Universitas Airlangga Official Website

Pesta Rakyat Jaranan Mataraman Tutup PPK Ormawa BSO Pakar Sajen

Penampilan Jaranan Mataraman Sanggar Kusumo Budaya sebagai sanggar binaan BSO Pakar Sajen. (Foto : Istimewa)
Penampilan Jaranan Mataraman Sanggar Kusumo Budaya sebagai sanggar binaan BSO Pakar Sajen. (Foto : Istimewa)

UNAIR NEWS – Badan Semi Otonom Paguyuban Karawitan Sastra Jendra (Pakar Sajen) Fakultas Ilmu Budaya Universitas Airlangga helat Pesta Rakyat Jaranan Mataraman. Kegiatan itu digelar dalam rangka menutup kegiatan Program Penguatan Kapasitas Organisasi Mahasiswa (PPK Ormawa) yang diselenggarakan oleh Kementerian Pendidikan, Kebudayaan, Riset dan Teknologi Republik Indonesia.

Pesta rakyat itu digelar di Desa Sanan Dayu, Kecamatan Nglegok, Kabupaten Blitar pada Rabu (15/11/2023). Mengundang Dinas Kebudayaan dan Pariwisata Kabupaten Blitar, kegiatan itu menampilkan serangkaian kegiatan mulai pukul 15.00 hingga 23.00 WIB.

Kegiatan itu dimulai dari pembukaan yakni penampilan dari Jaranan Mataraman Sanggar Kusumo Budoyo sebagai sanggar mitra BSO Pakar Sajen. Kemudian dilanjutkan dengan suguh sesaji dan pecut. Prosesi itu merupakan salah satu syarat dalam mengawali penampilan jaranan yang ditujukan pada danyang atau roh penjaga suatu wilayah sebagai bentuk izin dan penghormatan.

Selanjutnya, penampilan diisi oleh penampilan-penampilan oleh Sanggar Kusumo Budoyo yang menampilkan Jaranan Mataraman dalam berbagai kreasi. Penampilan itu di antaranya jaranan kreasi, Kepang Parang Celeng, Bujang Ganong, hingga Rampak Barong.
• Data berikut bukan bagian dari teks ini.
(* ===== verification/ManagerClosing.v ===== *)
(** * Cancellation, timeouts and closing

    A request that is cancelled or times out is finished wherever it waits;
    closing finishes all of them. *)

From S2P Require Import Prelude Outcome Types Transport RequestContext Std Session SessionFacts.
From S2P Require Import ProtocolSafety Endpoint Reactor ReactorFacts CallbackDispatcher IHttpSession Flow.
From S2P Require Import ManagerState Connection ConnectionManager ManagerSteps ManagerInv ManagerTimers.
From S2P Require Import ManagerRequests ManagerQueues ManagerLinks ManagerConnections ManagerSubmit ManagerEvents ManagerPools ManagerTasks.
Import World ConnectionMethods ConnectionManager ManagerSteps.

Section closing.
Context {S : Type} `{SessionLaws S} `{HeapOrder} `{!HashOrder EndpointKey} `{!HashOrder Z} {thread : RunsOn} {checks : Checks}.
Implicit Type w : World.t S.

(** ** Aborting one request *)

Lemma is_finished_after w w' p : heap_after (heap w) (heap w') -> is_finished w p -> is_finished w' p.
Proof. intros [Ha _] (c & Hc & Hf). destruct (Ha p c Hc) as (c' & Hc' & Hca). exists c'. split; [done|]. by apply (ca_finished _ _ Hca). Qed.

Lemma is_request_spec g w id pr :
  winv g w -> is_request w id pr = true -> PendingRequest.context pr = Some id.
Proof.
  intros Hw. unfold is_request. destruct (PendingRequest.context pr) as [p|]; [|done]. destruct (heap w !! p) as [c|] eqn:Hc; [|done].
  intros Hid. bool_to_prop. destruct (rq_ids _ _ _ _ _ _ (w_requests _ _ Hw) _ _ Hc) as [Hp _]. congruence.
Qed.

Lemma find_pending_some w id queues k pr rest :
  find_pending w id queues = Some (k, pr, rest) ->
  exists deq, (k, deq) ∈ queues /\ deq ≡ₚ pr :: rest /\ is_request w id pr = true.
Proof.
  induction queues as [|[k0 deq] queues IH]; cbn [find_pending]; [done|].
  destruct (take_first (is_request w id) deq) as [[pr0 rest0]|] eqn:Ht.
  - intros [= -> -> ->]. destruct (take_first_some _ _ _ _ Ht) as [? ?]. exists deq. split_and!; [by apply elem_of_cons; left|done|done].
  - intros Hf. destruct (IH Hf) as (d & ? & ? & ?). exists d. split_and!; [by apply elem_of_cons; right|done|done].
Qed.

(** Off the reactor's thread, reading its tables may be a race. *)
Definition raced w (f : fault) : Prop := f = data_race /\ current = otherThread /\ races = true /\ racy w = true.
Definition aborts w (f : fault) : Prop := tolerates f \/ raced w f.

Lemma wp_aborts {A} w (m : st (World.t S) A) (Q Q' : A -> World.t S -> Prop) w' :
  wp tolerates m Q w' -> (forall a w1, Q a w1 -> Q' a w1) -> wp (aborts w) m Q' w'.
Proof. intros Hm HQ. eapply wp_mono; [|exact HQ]. eapply wp_weaken; [|exact Hm]. by left. Qed.

Lemma abort_request_spec g p response w :
  winv g w ->
  wp (aborts w) (abort_request p response)
    (fun _ w' => winv g w' /\ frame w w' /\ (is_Some (heap w !! p) -> p ∉ creating g -> is_finished w' p)) w.
Proof.
  intros Hw. unfold abort_request. do 2 wp_step. unfold findContext.
  destruct (contexts w !! p) as [q|] eqn:Hctx; cbn [default from_option]; [|wp_step; split_and!; [done|done|]].
  2: { intros [c Hc] Hn. exists c. split; [done|]. destruct (RequestContext.finished c) eqn:Hf; [done|].
    pose proof (rq_registered _ _ _ _ _ _ (w_requests _ _ Hw) _ _ Hc Hf Hn). congruence. }
  destruct (rq_contexts _ _ _ _ _ _ (w_requests _ _ Hw) _ _ Hctx) as [-> [c Hc]]. cbn [Datatypes.id].
  wp_step. eapply wp_deref_request; [done|]. cbv beta. apply wp_if; intros Hfin; [wp_step; split_and!; [done|done|by exists c]|].
  wp_step. eapply wp_aborts; [apply update_request_spec; [done|by exists c|apply mark_same]|]. intros _ w1 (Hw1 & Hc1 & Hr1 & _).
  pose proof (calm_frame _ _ Hc1) as Hf1. destruct g as [k N L P E X T B].
  wp_step. eapply wp_aborts; [by apply removeFromSubmitQueue_spec|]. intros queued w2 (Hq & Hf2 & Hh2 & Hr2 & _ & _ & Hp2).
  assert (Hf12 : frame w w2) by (by etrans). assert (Hs2 : is_Some (heap w2 !! p)) by (apply (frame_some w); [done|by exists c]).
  destruct queued as [q|].
  { destruct Hq as (pr & <- & Hm & Hw2). apply (is_request_spec _ _ _ _ Hw1) in Hm. rewrite Hm.
    eapply wp_aborts; [by apply completeRequest_spec|]. intros _ w3 (Hw3 & Hc3 & _ & _ & Hfin3).
    split_and!; [by eapply drop_request|etrans; [done|by apply calm_frame]|done]. }
  wp_step. assert (Hracy : racy w2 = racy w).
  { unfold racy. rewrite Hp2, Hr2, Hr1, (cl_pending _ _ Hc1). destruct Hf12 as [Hst _ _]. unfold static in Hst.
    injection Hst as _ _ _ _ _ _ _ _ _ -> _ ->. done. }
  unfold reactor_tables. do 2 wp_step.
  apply wp_mono with (Q := fun _ w' => w' = w2).
  { destruct current eqn:Hcur; [by wp_step|]. apply wp_if; [|by intros _; wp_step]. rewrite Hracy.
    intros [Hrc Hry]%andb_true_iff. apply wp_fail. by right. }
  intros _ w2' ->. do 2 wp_step. destruct (find_pending w2 p (hash_order (pendingByEndpoint w2))) as [[[key pr] rest]|] eqn:Hfind.
  { destruct (find_pending_some _ _ _ _ _ _ Hfind) as (deq & Hin & Hperm & Hm). apply (is_request_spec _ _ _ _ Hq) in Hm.
    assert (Hlook : pendingByEndpoint w2 !! key = Some deq) by (apply elem_of_map_to_list; by rewrite <- hash_order_perm).
    wp_step. rewrite Hm. eapply wp_aborts; [by apply completeRequest_spec|]. intros _ w3 (Hw3 & Hc3 & _ & _ & Hfin3).
    apply wp_modify. split_and!; [|etrans; [exact Hf12|]; etrans; [by apply calm_frame|by split]|done].
    eapply (drop_request k N pr). eapply winv_pending; [exact Hw3|].
    rewrite (cl_pending _ _ Hc3), all_values_insert, (all_values_lookup _ _ _ Hlook), Hperm. cbn. apply Permutation_middle. }
  wp_step. assert (Hcancel : wp tolerates
    (match requestConnections w2 !! p with
     | None => ret tt
     | Some c =>
         conn <- connection c ;;
         if Connection.connected conn then cancelRequestOnReactor onRequestDone onConnectionLost c (Some p) else ret tt
     end) (fun _ w' => winv (mk_hand k N L P E X T B) w' /\ frame w2 w') w2).
  { destruct (requestConnections w2 !! p) as [i|] eqn:Hrc; [|by wp_step].
    destruct (pt_submitted _ _ _ _ _ _ (w_pointers _ _ Hq) _ _ Hrc) as (l & Hl & _). destruct (links_some _ _ _ Hl) as (conn & Hi & _).
    wp_step. eapply wp_connection; [done|]. cbv beta. apply wp_if; intros _; [|by wp_step]. apply cancelRequest_spec; [done|by exists l|done]. }
  eapply wp_aborts; [exact Hcancel|]. intros _ w3 [Hw3 Hf3]. assert (Hf13 : frame w w3) by (by etrans).
  destruct (frame_some w w3 p Hf13) as [c3 Hc3]; [by exists c|]. wp_step. eapply wp_deref_request; [done|]. cbv beta.
  destruct (RequestContext.isFinished c3) eqn:Hfin3; cbn [negb]; [wp_step; split_and!; [done|done|by exists c3]|].
  eapply wp_aborts; [apply completeRequest_spec; [done|by exists c3]|]. intros _ w4 (? & ? & _ & _ & ?).
  split_and!; [done|etrans; [exact Hf13|by apply calm_frame]|done].
Qed.

(** ** Completing many *)

Lemma complete_known_spec g prs response w :
  winv g w -> (forall pr, pr ∈ prs -> exists p, PendingRequest.context pr = Some p /\ is_Some (heap w !! p)) ->
  wp tolerates (complete_each prs response) (fun _ w' => winv g w' /\ calm w w') w.
Proof.
  revert w. induction prs as [|pr prs IH]; intros w Hw Hk; cbn [complete_each]; [by wp_step|].
  destruct (Hk pr) as (p & -> & Hp); [by apply elem_of_cons; left|]. wp_step.
  eapply wp_mono; [by apply completeRequest_spec|]. intros _ w1 (Hw1 & Hc1 & _).
  eapply wp_mono; [apply IH; [done|]|].
  - intros x Hx. destruct (Hk x) as (q & ? & ?); [by apply elem_of_cons; right|]. exists q. split; [done|]. eapply frame_some; [by apply calm_frame|done].
  - intros _ w2 [? ?]. split; [done|by etrans].
Qed.

Lemma drop_requests k N prs L P E X T B w : winv (mk_hand k N (prs ++ L) P E X T B) w -> winv (mk_hand k N L P E X T B) w.
Proof. induction prs as [|pr prs IH]; [done|]. intros Hw. apply IH. by eapply drop_request. Qed.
Terdapat pula penyerahan kenang-kenangan oleh PPK Ormawa BSO Pakar Sajen pada pihak Sanggar Kusumo Budoyo sebagai sanggar mitra, pihak Desa Dayu sebagai desa mitra, pada Disbudpar Kabupaten Blitar sebagai kolaborator selama kegiatan PPK Ormawa dilaksanakan. Selanjutnya, penandatanganan penyerahan bantuan kesenian oleh Wakil Dekan I FIB yakni Listiyono Santoso pada Pimpinan Sanggar Kusumo Budoyo, Sakimin.

Sebagai informasi, BSO Pakar Sajen berhasil lolos untuk menghadiri Abdidaya Ormawa atau final kegiatan PPK Ormawa Desember mendatang. Sebelumnya, BSO Pakar Sajen telah melangsungkan kegiatan pengabdian di Desa Dayu sejak Agustus lalu.

Imam selaku Ketua Pelaksana PPK Ormawa BSO Pakar Sajen menyatakan perasaan haru karena telah mencapai titik ini. Menurutnya, program ini bukan suatu hal yang mudah untuk dijalani karena memakan waktu yang lama dan berkepanjangan. Konsistensi, kerjasama tim, hingga manajemen organisasi benar-benar diuji selama pelaksanaan kegiatan.

“Suatu kebanggan mencapai titik ini, lolos menjadi peserta Abdidaya Ormawa adalah hal yang tak pernah terbayangkan sebelumnya. Dan karena kami sudah mencapai titik ini, inilah saatnya untuk memaksimalkan seluruh potensi,” ucapnya.

Ia juga mengungkapkan kekaguman atas antusiasme masyarakat Desa Dayu yang sangat tinggi. Mulai dari kedatangan pertama dan seluruh kegiatan yang disambut dengan bantuan dan semangat tinggi.

“Terimakasih semua pihak yang sudah membantu program PPK BSO Pakar Sajen ini. Kami berharap seluruh hal yang telah kami upayakan dapat memberikan dampak yang baik bagi desa ini tidak hanya saat kami berada di sini saja, tetapi untuk keberlangsungan ke depan. Kenangan dan cerita di Desa Dayu akan kami ingat selalu.”